## Task statement
When a line in the listing contains the string "standard", pick it out and copy it.

## Extracted material
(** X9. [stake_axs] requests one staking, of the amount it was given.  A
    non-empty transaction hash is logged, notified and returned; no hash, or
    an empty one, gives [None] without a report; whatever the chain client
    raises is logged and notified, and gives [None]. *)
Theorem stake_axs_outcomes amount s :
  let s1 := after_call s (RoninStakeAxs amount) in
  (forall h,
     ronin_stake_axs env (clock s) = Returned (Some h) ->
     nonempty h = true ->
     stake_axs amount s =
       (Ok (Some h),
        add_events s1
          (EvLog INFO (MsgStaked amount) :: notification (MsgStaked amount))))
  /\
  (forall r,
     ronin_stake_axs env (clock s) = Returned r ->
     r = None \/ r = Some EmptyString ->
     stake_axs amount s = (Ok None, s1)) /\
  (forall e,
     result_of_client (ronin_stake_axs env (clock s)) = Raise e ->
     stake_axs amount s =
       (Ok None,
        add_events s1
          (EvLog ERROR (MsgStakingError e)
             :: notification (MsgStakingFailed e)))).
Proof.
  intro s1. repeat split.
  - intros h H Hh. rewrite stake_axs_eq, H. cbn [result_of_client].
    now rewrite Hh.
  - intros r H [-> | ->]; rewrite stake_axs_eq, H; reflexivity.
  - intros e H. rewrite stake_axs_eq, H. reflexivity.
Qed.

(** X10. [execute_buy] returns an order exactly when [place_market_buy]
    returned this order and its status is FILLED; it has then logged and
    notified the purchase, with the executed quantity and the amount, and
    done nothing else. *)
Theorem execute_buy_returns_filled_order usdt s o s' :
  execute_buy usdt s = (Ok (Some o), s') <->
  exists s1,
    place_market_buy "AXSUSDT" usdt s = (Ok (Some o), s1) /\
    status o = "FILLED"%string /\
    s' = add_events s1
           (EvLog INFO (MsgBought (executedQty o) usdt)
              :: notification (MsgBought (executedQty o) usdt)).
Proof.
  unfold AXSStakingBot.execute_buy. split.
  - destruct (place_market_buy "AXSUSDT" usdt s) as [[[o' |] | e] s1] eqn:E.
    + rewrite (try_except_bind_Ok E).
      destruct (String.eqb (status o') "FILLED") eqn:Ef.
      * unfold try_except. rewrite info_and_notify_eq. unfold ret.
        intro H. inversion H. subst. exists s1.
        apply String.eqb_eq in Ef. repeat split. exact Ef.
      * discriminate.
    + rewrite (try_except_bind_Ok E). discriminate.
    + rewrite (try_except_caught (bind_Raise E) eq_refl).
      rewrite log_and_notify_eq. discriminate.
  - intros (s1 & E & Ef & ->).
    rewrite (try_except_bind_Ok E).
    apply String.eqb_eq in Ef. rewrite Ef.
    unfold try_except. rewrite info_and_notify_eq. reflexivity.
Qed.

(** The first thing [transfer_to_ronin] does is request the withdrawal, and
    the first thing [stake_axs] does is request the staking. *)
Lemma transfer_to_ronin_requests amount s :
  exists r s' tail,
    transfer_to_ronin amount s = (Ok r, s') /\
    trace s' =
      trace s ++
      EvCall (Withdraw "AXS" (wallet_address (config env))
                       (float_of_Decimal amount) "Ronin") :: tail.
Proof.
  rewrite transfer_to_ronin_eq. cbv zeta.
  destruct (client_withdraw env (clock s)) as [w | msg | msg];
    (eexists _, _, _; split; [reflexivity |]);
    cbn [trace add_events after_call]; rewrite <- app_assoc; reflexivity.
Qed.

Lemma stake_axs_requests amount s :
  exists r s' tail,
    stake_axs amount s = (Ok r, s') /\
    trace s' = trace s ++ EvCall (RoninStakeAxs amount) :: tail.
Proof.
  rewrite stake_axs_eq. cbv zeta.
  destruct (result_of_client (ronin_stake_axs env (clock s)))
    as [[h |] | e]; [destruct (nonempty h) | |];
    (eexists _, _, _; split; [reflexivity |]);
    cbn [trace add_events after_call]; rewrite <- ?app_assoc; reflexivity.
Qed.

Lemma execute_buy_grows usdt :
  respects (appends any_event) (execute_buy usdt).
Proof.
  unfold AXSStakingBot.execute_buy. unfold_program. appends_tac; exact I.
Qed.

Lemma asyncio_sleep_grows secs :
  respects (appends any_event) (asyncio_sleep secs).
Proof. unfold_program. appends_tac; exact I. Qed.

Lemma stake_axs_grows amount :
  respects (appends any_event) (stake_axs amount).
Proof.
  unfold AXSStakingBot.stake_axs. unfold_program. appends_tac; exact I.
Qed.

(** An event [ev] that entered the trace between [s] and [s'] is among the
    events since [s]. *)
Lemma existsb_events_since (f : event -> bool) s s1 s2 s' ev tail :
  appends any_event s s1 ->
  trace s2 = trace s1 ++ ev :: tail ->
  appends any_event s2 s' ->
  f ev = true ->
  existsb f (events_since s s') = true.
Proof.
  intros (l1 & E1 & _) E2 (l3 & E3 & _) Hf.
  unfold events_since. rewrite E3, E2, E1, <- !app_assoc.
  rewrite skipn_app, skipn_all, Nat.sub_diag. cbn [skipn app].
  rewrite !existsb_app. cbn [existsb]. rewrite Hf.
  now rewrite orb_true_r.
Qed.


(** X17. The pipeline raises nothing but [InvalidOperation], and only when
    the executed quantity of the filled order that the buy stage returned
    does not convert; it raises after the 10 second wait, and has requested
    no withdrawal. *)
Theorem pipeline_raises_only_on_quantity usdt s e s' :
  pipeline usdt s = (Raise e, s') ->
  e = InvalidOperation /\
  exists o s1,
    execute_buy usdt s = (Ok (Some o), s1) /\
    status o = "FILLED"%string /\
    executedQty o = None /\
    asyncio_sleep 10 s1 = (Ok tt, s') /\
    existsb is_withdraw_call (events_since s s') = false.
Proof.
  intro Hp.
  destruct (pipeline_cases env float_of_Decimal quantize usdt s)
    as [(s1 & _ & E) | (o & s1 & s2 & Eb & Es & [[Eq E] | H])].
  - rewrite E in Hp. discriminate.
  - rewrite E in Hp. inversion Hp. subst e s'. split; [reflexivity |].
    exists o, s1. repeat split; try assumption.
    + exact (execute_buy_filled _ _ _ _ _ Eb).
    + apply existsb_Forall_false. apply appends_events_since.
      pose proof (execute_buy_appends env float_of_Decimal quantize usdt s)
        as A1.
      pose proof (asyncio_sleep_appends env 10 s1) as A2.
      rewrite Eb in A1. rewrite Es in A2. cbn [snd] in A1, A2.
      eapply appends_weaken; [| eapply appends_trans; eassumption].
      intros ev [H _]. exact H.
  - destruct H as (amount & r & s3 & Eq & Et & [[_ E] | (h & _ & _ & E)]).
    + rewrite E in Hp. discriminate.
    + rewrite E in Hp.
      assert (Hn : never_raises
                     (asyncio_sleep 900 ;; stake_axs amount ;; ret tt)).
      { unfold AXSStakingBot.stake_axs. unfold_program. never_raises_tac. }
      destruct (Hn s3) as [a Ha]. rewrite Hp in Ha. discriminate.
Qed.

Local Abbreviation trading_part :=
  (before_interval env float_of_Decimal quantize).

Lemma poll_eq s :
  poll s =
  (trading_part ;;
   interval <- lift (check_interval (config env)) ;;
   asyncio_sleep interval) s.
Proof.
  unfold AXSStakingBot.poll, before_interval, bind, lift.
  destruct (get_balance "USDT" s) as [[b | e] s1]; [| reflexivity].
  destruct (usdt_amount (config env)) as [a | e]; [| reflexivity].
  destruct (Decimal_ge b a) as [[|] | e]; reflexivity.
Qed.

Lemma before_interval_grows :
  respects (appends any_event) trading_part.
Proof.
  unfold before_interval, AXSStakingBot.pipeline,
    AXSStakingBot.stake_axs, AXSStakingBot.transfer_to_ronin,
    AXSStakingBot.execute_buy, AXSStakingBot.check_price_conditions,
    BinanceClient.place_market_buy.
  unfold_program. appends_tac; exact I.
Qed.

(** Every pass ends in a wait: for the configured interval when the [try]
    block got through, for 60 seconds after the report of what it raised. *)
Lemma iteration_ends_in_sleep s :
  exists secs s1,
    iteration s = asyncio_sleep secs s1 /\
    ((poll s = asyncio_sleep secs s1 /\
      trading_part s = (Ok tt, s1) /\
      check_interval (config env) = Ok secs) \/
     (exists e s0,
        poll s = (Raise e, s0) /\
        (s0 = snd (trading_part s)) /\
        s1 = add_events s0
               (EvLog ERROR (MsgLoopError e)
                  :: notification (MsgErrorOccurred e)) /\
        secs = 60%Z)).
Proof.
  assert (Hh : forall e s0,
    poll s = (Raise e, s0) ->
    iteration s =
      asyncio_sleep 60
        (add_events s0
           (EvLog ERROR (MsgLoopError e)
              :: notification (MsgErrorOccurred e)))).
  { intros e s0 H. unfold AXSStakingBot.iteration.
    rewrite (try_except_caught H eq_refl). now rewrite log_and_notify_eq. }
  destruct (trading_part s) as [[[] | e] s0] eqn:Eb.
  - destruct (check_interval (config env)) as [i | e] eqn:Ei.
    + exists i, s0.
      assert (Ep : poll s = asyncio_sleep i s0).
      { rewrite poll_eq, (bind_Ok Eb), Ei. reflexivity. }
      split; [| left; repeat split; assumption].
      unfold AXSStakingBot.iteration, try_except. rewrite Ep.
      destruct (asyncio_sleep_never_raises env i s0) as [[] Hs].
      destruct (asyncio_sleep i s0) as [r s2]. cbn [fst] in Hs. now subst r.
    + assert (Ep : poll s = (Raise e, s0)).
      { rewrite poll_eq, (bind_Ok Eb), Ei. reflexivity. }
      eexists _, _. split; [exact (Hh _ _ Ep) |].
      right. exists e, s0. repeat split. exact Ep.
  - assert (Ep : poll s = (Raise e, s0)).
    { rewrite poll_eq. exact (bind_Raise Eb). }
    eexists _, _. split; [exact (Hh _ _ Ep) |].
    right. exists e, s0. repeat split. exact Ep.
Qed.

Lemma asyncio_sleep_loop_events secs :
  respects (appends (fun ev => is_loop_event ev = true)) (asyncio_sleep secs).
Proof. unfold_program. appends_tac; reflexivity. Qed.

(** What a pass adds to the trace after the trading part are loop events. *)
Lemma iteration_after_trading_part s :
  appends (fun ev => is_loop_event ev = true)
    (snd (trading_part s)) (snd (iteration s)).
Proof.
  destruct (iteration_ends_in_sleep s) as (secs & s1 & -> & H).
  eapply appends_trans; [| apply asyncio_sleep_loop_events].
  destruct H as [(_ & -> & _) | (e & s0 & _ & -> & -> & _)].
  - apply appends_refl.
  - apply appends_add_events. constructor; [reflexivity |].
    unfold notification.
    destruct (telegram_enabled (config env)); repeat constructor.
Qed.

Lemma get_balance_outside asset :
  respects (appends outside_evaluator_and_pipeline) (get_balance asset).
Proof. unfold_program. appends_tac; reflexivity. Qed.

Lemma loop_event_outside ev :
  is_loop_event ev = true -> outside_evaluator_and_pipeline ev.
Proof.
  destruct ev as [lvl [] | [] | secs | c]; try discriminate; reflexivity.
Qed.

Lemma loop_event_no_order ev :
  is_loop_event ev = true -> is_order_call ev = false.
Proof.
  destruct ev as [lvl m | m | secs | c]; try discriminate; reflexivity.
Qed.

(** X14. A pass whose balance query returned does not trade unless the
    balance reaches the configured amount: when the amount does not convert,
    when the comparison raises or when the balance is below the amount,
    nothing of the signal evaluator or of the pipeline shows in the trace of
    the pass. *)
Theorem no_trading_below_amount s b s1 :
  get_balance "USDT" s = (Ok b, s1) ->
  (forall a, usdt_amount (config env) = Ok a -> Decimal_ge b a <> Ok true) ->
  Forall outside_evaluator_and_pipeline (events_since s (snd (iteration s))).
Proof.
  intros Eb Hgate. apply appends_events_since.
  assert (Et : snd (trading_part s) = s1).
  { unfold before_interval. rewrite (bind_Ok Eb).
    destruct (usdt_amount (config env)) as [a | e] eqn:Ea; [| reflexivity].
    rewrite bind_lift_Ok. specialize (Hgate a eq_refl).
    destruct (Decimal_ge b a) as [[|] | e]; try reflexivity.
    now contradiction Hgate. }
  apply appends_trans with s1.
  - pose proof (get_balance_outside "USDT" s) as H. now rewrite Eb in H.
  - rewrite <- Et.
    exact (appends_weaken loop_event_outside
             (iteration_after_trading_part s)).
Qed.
* * *
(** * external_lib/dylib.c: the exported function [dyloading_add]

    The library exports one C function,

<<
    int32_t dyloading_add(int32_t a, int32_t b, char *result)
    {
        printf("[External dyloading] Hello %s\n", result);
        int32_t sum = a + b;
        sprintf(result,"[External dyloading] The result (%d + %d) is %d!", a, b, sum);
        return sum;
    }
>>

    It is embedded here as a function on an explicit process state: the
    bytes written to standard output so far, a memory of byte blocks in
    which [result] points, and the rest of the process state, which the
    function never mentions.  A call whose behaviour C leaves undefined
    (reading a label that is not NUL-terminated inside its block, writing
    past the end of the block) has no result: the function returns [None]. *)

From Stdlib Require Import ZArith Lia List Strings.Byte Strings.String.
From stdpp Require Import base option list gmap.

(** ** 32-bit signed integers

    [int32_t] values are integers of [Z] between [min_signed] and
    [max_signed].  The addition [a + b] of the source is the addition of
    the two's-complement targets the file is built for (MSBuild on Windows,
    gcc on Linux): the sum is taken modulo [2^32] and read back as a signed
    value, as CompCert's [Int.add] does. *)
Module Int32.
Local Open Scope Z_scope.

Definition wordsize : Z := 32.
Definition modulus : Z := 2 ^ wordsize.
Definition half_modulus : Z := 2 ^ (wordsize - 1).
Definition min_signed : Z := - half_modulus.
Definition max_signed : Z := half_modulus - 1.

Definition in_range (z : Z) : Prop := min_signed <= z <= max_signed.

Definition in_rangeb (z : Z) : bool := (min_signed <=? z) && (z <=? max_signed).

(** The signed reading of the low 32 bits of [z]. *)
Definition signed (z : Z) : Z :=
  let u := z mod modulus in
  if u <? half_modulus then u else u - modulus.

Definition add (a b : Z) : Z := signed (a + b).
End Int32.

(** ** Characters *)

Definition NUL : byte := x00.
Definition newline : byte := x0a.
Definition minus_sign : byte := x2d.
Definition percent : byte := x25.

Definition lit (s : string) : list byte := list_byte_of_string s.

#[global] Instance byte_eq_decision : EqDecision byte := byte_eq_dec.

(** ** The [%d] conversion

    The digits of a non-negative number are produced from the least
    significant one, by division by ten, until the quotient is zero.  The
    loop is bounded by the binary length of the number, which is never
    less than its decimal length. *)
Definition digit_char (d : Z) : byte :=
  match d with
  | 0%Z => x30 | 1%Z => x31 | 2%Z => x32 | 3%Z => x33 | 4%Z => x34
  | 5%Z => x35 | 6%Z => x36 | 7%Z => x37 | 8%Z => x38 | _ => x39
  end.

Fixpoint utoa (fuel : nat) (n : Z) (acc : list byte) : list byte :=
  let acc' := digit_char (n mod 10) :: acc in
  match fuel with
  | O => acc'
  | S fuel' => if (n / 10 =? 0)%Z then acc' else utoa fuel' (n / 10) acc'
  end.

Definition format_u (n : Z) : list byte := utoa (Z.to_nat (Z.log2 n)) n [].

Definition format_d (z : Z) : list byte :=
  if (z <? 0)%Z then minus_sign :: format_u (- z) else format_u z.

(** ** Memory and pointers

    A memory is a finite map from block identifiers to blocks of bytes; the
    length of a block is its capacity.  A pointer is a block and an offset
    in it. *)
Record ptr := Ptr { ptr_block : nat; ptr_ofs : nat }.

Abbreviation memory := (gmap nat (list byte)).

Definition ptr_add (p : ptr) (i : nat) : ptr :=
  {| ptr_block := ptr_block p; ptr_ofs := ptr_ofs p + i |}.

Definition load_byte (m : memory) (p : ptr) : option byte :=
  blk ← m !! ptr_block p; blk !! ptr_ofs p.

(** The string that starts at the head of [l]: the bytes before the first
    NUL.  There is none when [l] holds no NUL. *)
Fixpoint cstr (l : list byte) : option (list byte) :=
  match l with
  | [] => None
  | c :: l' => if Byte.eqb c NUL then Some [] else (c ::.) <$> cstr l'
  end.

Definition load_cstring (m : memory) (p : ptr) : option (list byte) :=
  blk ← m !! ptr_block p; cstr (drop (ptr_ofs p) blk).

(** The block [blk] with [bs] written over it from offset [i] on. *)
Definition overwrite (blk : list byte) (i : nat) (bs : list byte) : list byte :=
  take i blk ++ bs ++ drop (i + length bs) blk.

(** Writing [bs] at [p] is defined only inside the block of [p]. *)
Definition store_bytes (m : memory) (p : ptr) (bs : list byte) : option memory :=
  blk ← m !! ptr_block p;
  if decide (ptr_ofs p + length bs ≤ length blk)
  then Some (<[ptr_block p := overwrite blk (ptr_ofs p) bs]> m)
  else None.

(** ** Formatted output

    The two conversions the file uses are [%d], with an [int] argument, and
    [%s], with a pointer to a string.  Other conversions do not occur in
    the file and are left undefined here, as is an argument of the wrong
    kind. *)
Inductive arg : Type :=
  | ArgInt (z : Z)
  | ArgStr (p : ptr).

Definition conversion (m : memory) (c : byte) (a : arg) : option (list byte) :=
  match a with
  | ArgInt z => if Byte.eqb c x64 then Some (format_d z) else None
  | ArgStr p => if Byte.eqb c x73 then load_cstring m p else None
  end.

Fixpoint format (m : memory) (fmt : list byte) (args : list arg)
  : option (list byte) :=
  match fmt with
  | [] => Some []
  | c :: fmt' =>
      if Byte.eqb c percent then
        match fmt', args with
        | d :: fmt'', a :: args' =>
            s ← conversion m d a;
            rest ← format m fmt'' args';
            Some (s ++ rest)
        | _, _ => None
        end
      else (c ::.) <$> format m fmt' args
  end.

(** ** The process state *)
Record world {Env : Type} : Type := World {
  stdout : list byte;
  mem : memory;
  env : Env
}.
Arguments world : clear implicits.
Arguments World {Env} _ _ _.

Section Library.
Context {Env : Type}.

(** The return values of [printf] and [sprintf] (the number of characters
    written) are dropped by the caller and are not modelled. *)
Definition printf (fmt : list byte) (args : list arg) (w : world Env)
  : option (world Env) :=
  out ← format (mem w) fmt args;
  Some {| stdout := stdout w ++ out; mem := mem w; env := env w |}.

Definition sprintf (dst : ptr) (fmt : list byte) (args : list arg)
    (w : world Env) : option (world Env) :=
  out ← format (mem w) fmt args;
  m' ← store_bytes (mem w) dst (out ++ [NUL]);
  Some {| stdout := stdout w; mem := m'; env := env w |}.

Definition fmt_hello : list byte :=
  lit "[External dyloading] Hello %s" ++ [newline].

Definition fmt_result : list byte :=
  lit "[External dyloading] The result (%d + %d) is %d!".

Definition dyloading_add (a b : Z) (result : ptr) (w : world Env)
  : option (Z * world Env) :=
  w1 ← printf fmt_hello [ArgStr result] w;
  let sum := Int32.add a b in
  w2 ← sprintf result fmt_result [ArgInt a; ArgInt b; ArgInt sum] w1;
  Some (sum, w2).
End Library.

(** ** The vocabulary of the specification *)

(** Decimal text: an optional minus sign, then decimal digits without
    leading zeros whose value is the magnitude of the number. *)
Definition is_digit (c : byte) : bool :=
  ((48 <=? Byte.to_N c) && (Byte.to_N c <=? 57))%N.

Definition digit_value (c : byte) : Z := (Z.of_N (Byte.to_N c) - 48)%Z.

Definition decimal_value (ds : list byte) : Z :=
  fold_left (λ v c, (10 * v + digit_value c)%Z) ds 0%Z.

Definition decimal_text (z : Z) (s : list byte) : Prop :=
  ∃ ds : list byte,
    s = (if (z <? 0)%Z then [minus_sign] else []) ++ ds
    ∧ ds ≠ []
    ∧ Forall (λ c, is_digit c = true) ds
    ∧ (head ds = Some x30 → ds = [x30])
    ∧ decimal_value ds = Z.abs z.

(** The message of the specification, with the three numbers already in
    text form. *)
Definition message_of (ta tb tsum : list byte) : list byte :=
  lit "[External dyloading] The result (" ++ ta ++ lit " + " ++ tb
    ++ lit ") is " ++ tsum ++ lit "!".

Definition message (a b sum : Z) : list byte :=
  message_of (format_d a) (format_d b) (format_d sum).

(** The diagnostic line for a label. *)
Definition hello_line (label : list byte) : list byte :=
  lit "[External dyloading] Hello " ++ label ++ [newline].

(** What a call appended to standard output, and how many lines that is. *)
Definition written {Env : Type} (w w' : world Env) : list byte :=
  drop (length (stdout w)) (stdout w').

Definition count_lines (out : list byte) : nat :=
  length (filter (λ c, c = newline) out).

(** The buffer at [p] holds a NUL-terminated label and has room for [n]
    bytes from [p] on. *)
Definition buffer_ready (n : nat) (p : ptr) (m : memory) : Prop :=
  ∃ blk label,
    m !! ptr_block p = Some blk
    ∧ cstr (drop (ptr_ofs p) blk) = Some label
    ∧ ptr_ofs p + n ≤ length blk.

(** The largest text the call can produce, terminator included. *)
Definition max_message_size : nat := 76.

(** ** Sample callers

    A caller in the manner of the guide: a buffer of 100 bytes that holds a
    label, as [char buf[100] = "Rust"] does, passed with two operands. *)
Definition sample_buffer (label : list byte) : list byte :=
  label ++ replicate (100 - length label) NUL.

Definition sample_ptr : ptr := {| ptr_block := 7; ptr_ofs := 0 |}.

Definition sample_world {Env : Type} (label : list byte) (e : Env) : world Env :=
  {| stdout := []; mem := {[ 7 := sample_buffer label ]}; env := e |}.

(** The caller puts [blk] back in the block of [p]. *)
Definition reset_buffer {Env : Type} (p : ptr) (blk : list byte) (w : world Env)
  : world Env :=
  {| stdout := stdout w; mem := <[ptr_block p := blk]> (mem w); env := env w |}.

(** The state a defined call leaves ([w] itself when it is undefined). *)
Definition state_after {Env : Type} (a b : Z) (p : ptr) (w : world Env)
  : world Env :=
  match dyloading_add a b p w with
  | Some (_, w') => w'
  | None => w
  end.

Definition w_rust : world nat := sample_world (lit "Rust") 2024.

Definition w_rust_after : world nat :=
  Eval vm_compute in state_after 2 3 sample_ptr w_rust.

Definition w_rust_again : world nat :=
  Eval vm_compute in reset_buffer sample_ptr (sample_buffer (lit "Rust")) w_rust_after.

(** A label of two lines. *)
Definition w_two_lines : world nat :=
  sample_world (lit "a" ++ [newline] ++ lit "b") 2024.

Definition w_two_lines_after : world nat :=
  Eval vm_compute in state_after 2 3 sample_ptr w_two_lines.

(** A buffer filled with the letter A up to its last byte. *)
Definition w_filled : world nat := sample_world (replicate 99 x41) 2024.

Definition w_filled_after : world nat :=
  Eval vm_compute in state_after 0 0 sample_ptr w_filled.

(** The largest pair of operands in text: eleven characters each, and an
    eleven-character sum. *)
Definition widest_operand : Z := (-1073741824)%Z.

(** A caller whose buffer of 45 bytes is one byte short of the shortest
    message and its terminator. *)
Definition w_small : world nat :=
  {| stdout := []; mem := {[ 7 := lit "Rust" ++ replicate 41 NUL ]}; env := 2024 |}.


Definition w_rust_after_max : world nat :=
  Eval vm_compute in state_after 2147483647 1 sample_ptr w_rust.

## Expected answer
    bytes written to standard output so far, a memory of byte blocks in
(** What a call appended to standard output, and how many lines that is. *)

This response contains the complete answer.